His ears, that stand so proudly on top of his head were scaly to the touch. The soft layer of golden brown fur covered what felt like thousands of tiny scabs and scars from endless bug bites sustained throughout the buzzing haze of countless summers. His thick coat, matted and covered in a dirty grey veil that obscured eye catching swirls of caramels and blondes, served as a shield against the icy winter nights which caused my exposed skin to burn almost instantly.

Until Murdoch stormed into his life, I doubt Max ever pined for his thin-walled, rickety old dog house and the solitude that his previous existence afforded him. The minute Max laid eyes on the giant black blur hurtling towards him, however, I think I saw second thoughts flicker across his face.

When the puppy burst through the door ahead of me that day I found him on the side of the road, and slammed into Bear who waited anxiously on the other side, I could see the shock and panic move like a wave from Bear’s face to Max, who stood right behind her and was driven back from the surge at the door.
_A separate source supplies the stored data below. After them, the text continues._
(* ===== verification/Access.v ===== *)
(** * Who a request acts as

    The three guards of the gateway's data routes: [withSession]
    ([apps/gateway/src/session.ts]), [withAuthorizedRead]
    ([authorized-read.ts]) and [withAuthorizedWrite] ([authorized-write.ts]),
    each as what its queries read of one snapshot of the tables. *)
From stdpp Require Import relations.
From S2P Require Import Prelude JsString Regex Spec Db Auth SessionFamily Cookies.
#[local] Open Scope string_scope.
#[local] Open Scope list_scope.
#[local] Open Scope nat_scope.

(** ** [tenantSlug] *)

(** [replace(/:\d+$/, "")] and [replace(/\.$/, "")] *)
Fixpoint strip_port (s : string) : string :=
  match s with
  | EmptyString => EmptyString
  | String c s' => if Ascii.eqb c ":" && all_digits s' then EmptyString else String c (strip_port s')
  end.
Fixpoint strip_dot (s : string) : string :=
  match s with
  | EmptyString => EmptyString
  | String "." EmptyString => EmptyString
  | String c s' => String c (strip_dot s')
  end.
Definition host_name (host : string) : string := strip_dot (strip_port (lower host)).

Definition PUBLIC_DOMAIN : string := ".albusforge.ai".
Definition RESERVED_SLUGS : list string := ["app"; "api"; "www"; "ingest"].
Definition is_slug_char (c : ascii) : bool := in_range "a" "z" c || is_digit c.
Definition SLUG_PATTERN : re :=
  Cat (Chr is_slug_char) (ropt (Cat (Star (Chr (fun c => is_slug_char c || Ascii.eqb c "-"))) (Chr is_slug_char))).

Definition tenantSlug (host : string) : result Denied (option string) :=
  let name := host_name host in
  if (name ==s "albusforge.ai") || (name ==s "staging.albusforge.ai") then Ok None
  else if negb (endsWith PUBLIC_DOMAIN name) then Ok None
  else
    let slug := slice_to (String.length name - String.length PUBLIC_DOMAIN) name in
    if negb (test SLUG_PATTERN slug) || inb slug RESERVED_SLUGS then Err UnknownTenantHost else Ok (Some slug).

Section Guards.
Context (sha256 : string -> string).

(** The hash of the request's token, and the tenant its host names. *)
Definition identify {A} (cookie : option string) (host : string) (k : string -> option string -> result Denied A) : result Denied A :=
  (let! hash := sessionTokenHash sha256 cookie in let! slug := tenantSlug host in k hash slug)%forge.

Definition withSession (d : AuthDb) (now : Z) (cookie : option string) (host : string) : result Denied (string * string) :=
  identify cookie host (fun hash slug => authorize d now hash slug).

(** Every parent a row names is among the rows. *)
Definition parents_seen (chain : list SessionRow) : bool :=
  forallb (fun s => match ss_parentSessionId s with Some p => inb p (ss_id <$> chain) | None => true end) chain.

Definition member_role (d : AuthDb) (tenantId userId : string) : option TenantRole :=
  mb_role <$> List.find (fun m => (mb_tenantId m ==s tenantId) && (mb_userId m ==s userId)) (t_members d).

Definition own_session (d : AuthDb) (hash : string) : option (SessionRow * list SessionRow) :=
  (fun s => (s, up (t_sessions d) (ss_id s))) <$> List.find (fun s => ss_tokenHash s ==s hash) (t_sessions d).

Definition withAuthorizedRead (d : AuthDb) (now : Z) (cookie : option string) (host : string)
    : result Denied (string * string * TenantRole) :=
  identify cookie host (fun hash slug =>
    match own_session d hash with
    | None => Err SignInRequired
    | Some (s, chain) =>
        if negb (valid_chain now (ss_userId s) chain && parents_seen chain) then Err SignInRequired
        else match request_tenant d slug s with
             | None => Err UnknownTenant
             | Some t =>
                 match member_role d (tn_id t) (ss_userId s) with
                 | None => Err MembershipRequired
                 | Some role => Ok (tn_id t, ss_userId s, role)
                 end
             end
    end).

(** [checkExpiry], before the work and again after it. *)
Definition unexpired (now : Z) (chain : list SessionRow) : bool := forallb (fun s => negb (ss_expiresAt s <=? now)%Z) chain.
Definition may_write (role : TenantRole) : bool := match role with role_admin | role_operator => true | role_viewer => false end.
(* ===== verification/Http.v ===== *)
(** * What the gateway's signed-in routes share
    ([apps/gateway/src/http.ts], [authorized-write.ts], [authorized-read.ts])

    A route's work runs in one transaction between two readings of the caller's
    sessions; its error, or an expiry found afterwards, undoes it. *)
From S2P Require Import Prelude JsString Regex Auth Cookies Access.
#[local] Open Scope string_scope.
#[local] Open Scope list_scope.
#[local] Open Scope Z_scope.

(** [HttpError], and everything else that is thrown. *)
Inductive HttpError := Http (statusCode : Z) (code : string) | Crash.
#[export] Instance HttpError_eq_dec : EqDecision HttpError.
Proof. solve_decision. Defined.

Definition denied (e : Denied) : HttpError :=
  match e with
  | SignInRequired => Http 401 "UNAUTHORIZED"
  | UnknownTenantHost | UnknownTenant => Http 404 "NOT_FOUND"
  | MembershipRequired | RoleRequired => Http 403 "FORBIDDEN"
  | WorkspaceChanged => Http 409 "WORKSPACE_CHANGED"
  end.

(** A request: the sessions as its transaction reads them, its cookie and host,
    and the times of the three expiry checks. *)
Record Request := mkRequest {
  rq_auth : AuthDb;
  rq_cookie : option string;
  rq_host : string;
  rq_admitted : Z;
  rq_recheck : Z;
  rq_end : Z
}.

Section Work.
Context (sha256 : string -> string).

(** [checkExpiry] of the sessions that admitted the request. *)
Definition recheckExpiry (rq : Request) (at_ : Z) : result HttpError unit :=
  match sessionTokenHash sha256 (rq_cookie rq) with
  | Err e => Err (denied e)
  | Ok hash =>
      match own_session (rq_auth rq) hash with
      | Some (_, chain) => if unexpired at_ chain then Ok tt else Err (denied SignInRequired)
      | None => Ok tt
      end
  end.

(** The work takes the identity and its own recheck. *)
Definition authorized_write {S A : Type} (rq : Request) (expected : option string)
    (work : string * string -> result HttpError unit -> S -> result HttpError (A * S)) (s : S) : result HttpError A * S :=
  match withAuthorizedWrite sha256 (rq_auth rq) (rq_admitted rq) (rq_admitted rq) (rq_cookie rq) (rq_host rq) expected with
  | Err e => (Err (denied e), s)
  | Ok identity =>
      match work identity (recheckExpiry rq (rq_recheck rq)) s with
      | Err e => (Err e, s)
      | Ok (a, s') =>
          match recheckExpiry rq (rq_end rq) with
          | Err e => (Err e, s)
          | Ok _ => (Ok a, s')
          end
      end
  end.

Definition authorized_read {A : Type} (rq : Request) (read : string * string * TenantRole -> result HttpError A) : result HttpError A :=
  match withAuthorizedRead sha256 (rq_auth rq) (rq_admitted rq) (rq_cookie rq) (rq_host rq) with
  | Err e => Err (denied e)
  | Ok identity => read identity
  end.

(** A write that answers committed exactly its work's state. *)
Lemma authorized_write_ok {S A} rq expected (work : _ -> _ -> S -> _) s (a : A) s' :
  authorized_write rq expected work s = (Ok a, s') ->
  exists identity, work identity (recheckExpiry rq (rq_recheck rq)) s = Ok (a, s') /\
    withAuthorizedWrite sha256 (rq_auth rq) (rq_admitted rq) (rq_admitted rq) (rq_cookie rq) (rq_host rq) expected = Ok identity.
Proof.
  unfold authorized_write. destruct (withAuthorizedWrite _ _ _ _ _ _ _) as [identity|]; [|done].
  destruct (work identity _ s) as [[a' s'']|] eqn:E; [|done]. destruct (recheckExpiry rq (rq_end rq)); [|done].
  intros [= -> ->]. by exists identity.
Qed.

(** A write that fails changed nothing. *)
Lemma authorized_write_err {S A} rq expected (work : _ -> _ -> S -> result HttpError (A * S)) s e s' :
  authorized_write rq expected work s = (Err e, s') -> s' = s.
Proof. unfold authorized_write. repeat case_match; congruence. Qed.

(** So a property of the state that every successful work keeps is kept. *)
Lemma authorized_write_keeps {S A} rq expected (work : _ -> _ -> S -> result HttpError (A * S)) (P : S -> Prop) s :
  (forall identity recheck a s', work identity recheck s = Ok (a, s') -> P s') -> P s -> P (authorized_write rq expected work s).2.
Proof.
  intros H Hs. destruct (authorized_write rq expected work s) as [[a|e] s'] eqn:E.
  - apply authorized_write_ok in E as (identity & E & _). exact (H _ _ _ _ E).
  - by apply authorized_write_err in E as ->.
Qed.
End Work.
Definition accept_work (now : Z) (id : string) (v spec_version : nat) (identity : string * string) (recheck : result HttpError unit)
    (d : PlanDb) : result HttpError (PersistedBuildPlan * PlanDb) :=
  if negb (owned d id identity.1) then Err (Http 404 "NOT_FOUND")
  else
    let! _ := recheck in
    match currentSpec d id with
    | None => Err (Http 409 "SPEC_CHANGED")
    | Some spec =>
        if negb (Nat.eqb (sv_version spec) spec_version) then Err (Http 409 "SPEC_CHANGED")
        else
          match List.find (at_version id v) (pd_plans d) with
          | None => Err (Http 409 "PLAN_UNAVAILABLE")
          | Some row =>
              match decodeBuildPlan row with
              | None => Err (Http 409 "PLAN_UNAVAILABLE")
              | Some plan =>
                  if negb (Nat.eqb (ps_spec_version plan) (sv_version spec)) then Err (Http 409 "PLAN_UNAVAILABLE")
                  else
                    match ps_accepted_at plan with
                    | Some _ => Ok (plan, d)
                    | None => decide_plan now id v identity.2 spec row plan d
                    end
              end
          end
    end.

(** *** [list] *)
Record BuildPlanPage := mkPlanPage {
  pg_current_spec_version : option nat;
  pg_can_edit : bool;
  pg_catalogue_available : bool;
  pg_plans : list PersistedBuildPlan
}.
Definition newest_first (a b : PlanRow) : bool := version_gt b a.
Definition latest_versions (id : string) (l : list PlanRow) : list nat :=
  take 20 (pl_version <$> js_sort newest_first (List.filter (of_build_plan id) l)).
Definition listed (id : string) (spec_version : option nat) (l : list PlanRow) (row : PlanRow) : bool :=
  of_build_plan id row &&
  (inb (pl_version row) (latest_versions id l) ||
   match spec_version with Some v => accepted_for id v row | None => false end).
Definition list_read (d : PlanDb) (id : string) (identity : string * string * TenantRole) : result HttpError BuildPlanPage :=
  if negb (owned d id identity.1.1) then Err (Http 404 "NOT_FOUND")
  else
    let spec_version := sv_version <$> currentSpec d id in
    let plans := omap decodeBuildPlan (js_sort newest_first (List.filter (listed id spec_version (pd_plans d)) (pd_plans d))) in
    if 21 <? length plans then Err Crash
    else Ok (mkPlanPage spec_version (may_write identity.2)
               (bool_decide (is_Some (rv_runtime catalogue)) && (1 <=? length (rv_profiles catalogue))) plans).

(** ** The routes' store *)
Definition list_plans (rq : Request) (id : string) (d : PlanDb) : result HttpError BuildPlanPage :=
  authorized_read sha256 rq (list_read d id).
Definition solve_plans (rq : Request) (now : Z) (id expected : string) (spec_version : nat) (d : PlanDb)
    : result HttpError (SolveStatus * list PersistedBuildPlan) * PlanDb :=
  authorized_write sha256 rq (Some expected) (fun identity recheck d =>
    let! (status, plans, d) := solve_work now id spec_version identity recheck d in Ok ((status, plans), d)) d.
Definition accept_plan (rq : Request) (now : Z) (id expected : string) (v spec_version : nat) (d : PlanDb)
    : result HttpError PersistedBuildPlan * PlanDb :=
  authorized_write sha256 rq (Some expected) (accept_work now id v spec_version) d.
End Store.
(* ===== verification/Telemetry.v ===== *)
(** * Telemetry ingestion ([apps/cloudlink/src/routes.ts])

    A device's packet, from its bearer token to the tables: authorisation,
    replays, the checks of every reading, and the writes of one transaction.
    The transaction holds the device's row from its first read to its commit,
    and every row it reads or writes belongs to that device, so it is a function
    of the tables. *)
From stdpp Require Import gmap.
From S2P Require Import Prelude JsString Regex JsNumber JsDate Json Auth.
#[local] Open Scope string_scope.
#[local] Open Scope list_scope.
#[local] Open Scope Z_scope.
#[local] Open Scope forge_scope.

(** ** Schemas ([packages/schema/src/telemetry.ts]) *)
Record TelemetryChannel := mkChannel { tc_unit : string; tc_min : num; tc_max : num }.

Definition str_len (s : string) : Z := Z.of_nat (String.length s).
Definition between (lo hi x : Z) : bool := (lo <=? x) && (x <=? hi).

Definition TelemetryChannel_ok (c : TelemetryChannel) : bool :=
  between 1 40 (str_len (tc_unit c)) && isFinite (tc_min c) && isFinite (tc_max c) && nle (tc_min c) (tc_max c).

Definition CHANNEL_NAME : re := Cat (Chr is_lower) (rupto 63 (Chr (fun c => is_lower_digit c || one_of "_" c))).

(** A [channels] column: an object's entries, [None] for a value that is not
    shaped as a channel. What is not an object has no entries and is refused
    alike. *)
Definition Channels : Type := list (string * option TelemetryChannel).

Definition TelemetryChannels_ok (l : Channels) : bool :=
  forallb (fun kv => test CHANNEL_NAME kv.1 && from_option TelemetryChannel_ok false kv.2) l &&
  between 1 64 (Z.of_nat (length l)).

Definition MAX_SAFE_INTEGER : Z := 2 ^ 53 - 1.

Record EnvelopeReading := mkEnvelopeReading { er_c : string; er_t : Z; er_v : num }.
Record DeviceStatus := mkStatus {
  ds_batt_mv : option Z; ds_rssi : option Z; ds_up_s : Z; ds_health : list string }.
Record TelemetryEnvelope := mkEnvelope {
  te_v : Z; te_dev : string; te_seq : Z; te_ts : Z; te_r : list EnvelopeReading; te_st : DeviceStatus }.

Definition reading_ok (r : EnvelopeReading) : bool :=
  test CHANNEL_NAME (er_c r) && between (-7776000) 253402300799 (er_t r) && isFinite (er_v r).
Definition status_ok (s : DeviceStatus) : bool :=
  from_option (between 0 100000) true (ds_batt_mv s) && from_option (between (-150) 0) true (ds_rssi s) &&
  between 0 MAX_SAFE_INTEGER (ds_up_s s) &&
  forallb (fun h => between 1 64 (str_len h)) (ds_health s) && Nat.leb (length (ds_health s)) 16.

(** The text of the envelope the schema hands on, in schema order. *)
Definition json_int (z : Z) : json := JNum (of_Z z).
Definition opt_int (k : string) (v : option Z) : list (string * json) := from_option (fun z => [(k, json_int z)]) [] v.
Definition reading_json (r : EnvelopeReading) : json :=
  JObj [("c", JStr (er_c r)); ("t", json_int (er_t r)); ("v", JNum (er_v r))].
Definition status_json (s : DeviceStatus) : json :=
  JObj (opt_int "batt_mv" (ds_batt_mv s) ++ opt_int "rssi" (ds_rssi s) ++
        [("up_s", json_int (ds_up_s s)); ("health", JArr (JStr <$> ds_health s))]).
Definition envelope_json (e : TelemetryEnvelope) : json :=
  JObj [("v", json_int (te_v e)); ("dev", JStr (te_dev e)); ("seq", json_int (te_seq e)); ("ts", json_int (te_ts e));
        ("r", JArr (reading_json <$> te_r e)); ("st", status_json (te_st e))].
The confusion of the shaggy black tornado ripping his way into their midst made the two dogs pause for a second, but Bear seemed to regain her composure the quickest and wasted no time in snapping and snarling at the puppy.

I expected a similar response from Max, the rough-around-the-edges cowboy who had a wealth of life experience from which to draw, but he seemed to shy away from the confrontation and with a worried expression on his face tried to find a way out of the tiny space at the door.

Outside where there was more room beneath the overcast sky that let through thin, cold rays of sunlight, the puppy was a whirling dervish of teeth. Bear kept up her angry tirades whenever the puppy bounced near. Max seemed at a loss.

“Bark at him,” I told Max. “Growl, snarl, something. You’re twice his size. You’re a big tough German Shepherd!” But he never said a word, just tried to stay out of the way. Whenever the puppy charged him, Max swung himself around awkwardly, his stiff back making him move like a cargo ship turning around in a harbour. He trotted and tripped his way towards me with a pleading look in his eye as if asking me to save him from this terrible beast.

I was deflated by guilt for inflicting this demon dog on everyone. Of all the animals, though, I felt the worst for Max; even more for him than Chestnut who had to go to the vet and be catheterized because we was so stressed out he couldn’t pee. Max’s retirement was ruined. He’d already paid his dues and what was supposed to be his easy last years were suddenly shaping up to be the ultimate insult - a megalomaniac puppy who just walked all over everyone, then bit them for good measure.

I couldn’t understand why Max wouldn’t stand up for himself, it was heartbreaking to watch. It wasn’t until about five months later that I realized if we’d paid attention to Max sooner, life with Murdoch might have been less turbulent; if not in intensity, at least in duration.

What I had taken for Max’s timidity and fear, may have actually been great insight and wisdom. The day I realized what he was doing, Max took a ball Murdoch was playing with. He just walked up and took it in his mouth and wandered off with it, then sat on the driveway with the ball beside him, just sat there, and stared into the trees. Murdoch approached him but wouldn’t get any closer than about three feet away. He circled Max, his head low to the ground as though trying to devise a way to slink into Max’s space and then out again without being noticed. Eventually he gave up, backed off and found something else to do.

I was shocked. With Murdoch’s strength, it would have been the easiest thing in the world for him to push Max to the ground and steal the ball. It dawned on me then what Max had been doing all along. “You’re brilliant,” I told him and wrapped my arms around his neck.

While the rest of us fought back, yelling or growling, even biting and wrestling with this crazy dog, Max chose to ignore him. It was exactly the right thing to do. The harder Murdoch pushed, the angrier we got. The louder we yelled, the happier he became. He loved it. Murdoch fed off our anger and frustration.

Max figured out way before anyone else did what it was the puppy wanted and pointedly did not give it to him. In that way he quietly commanded Murdoch’s respect and got it.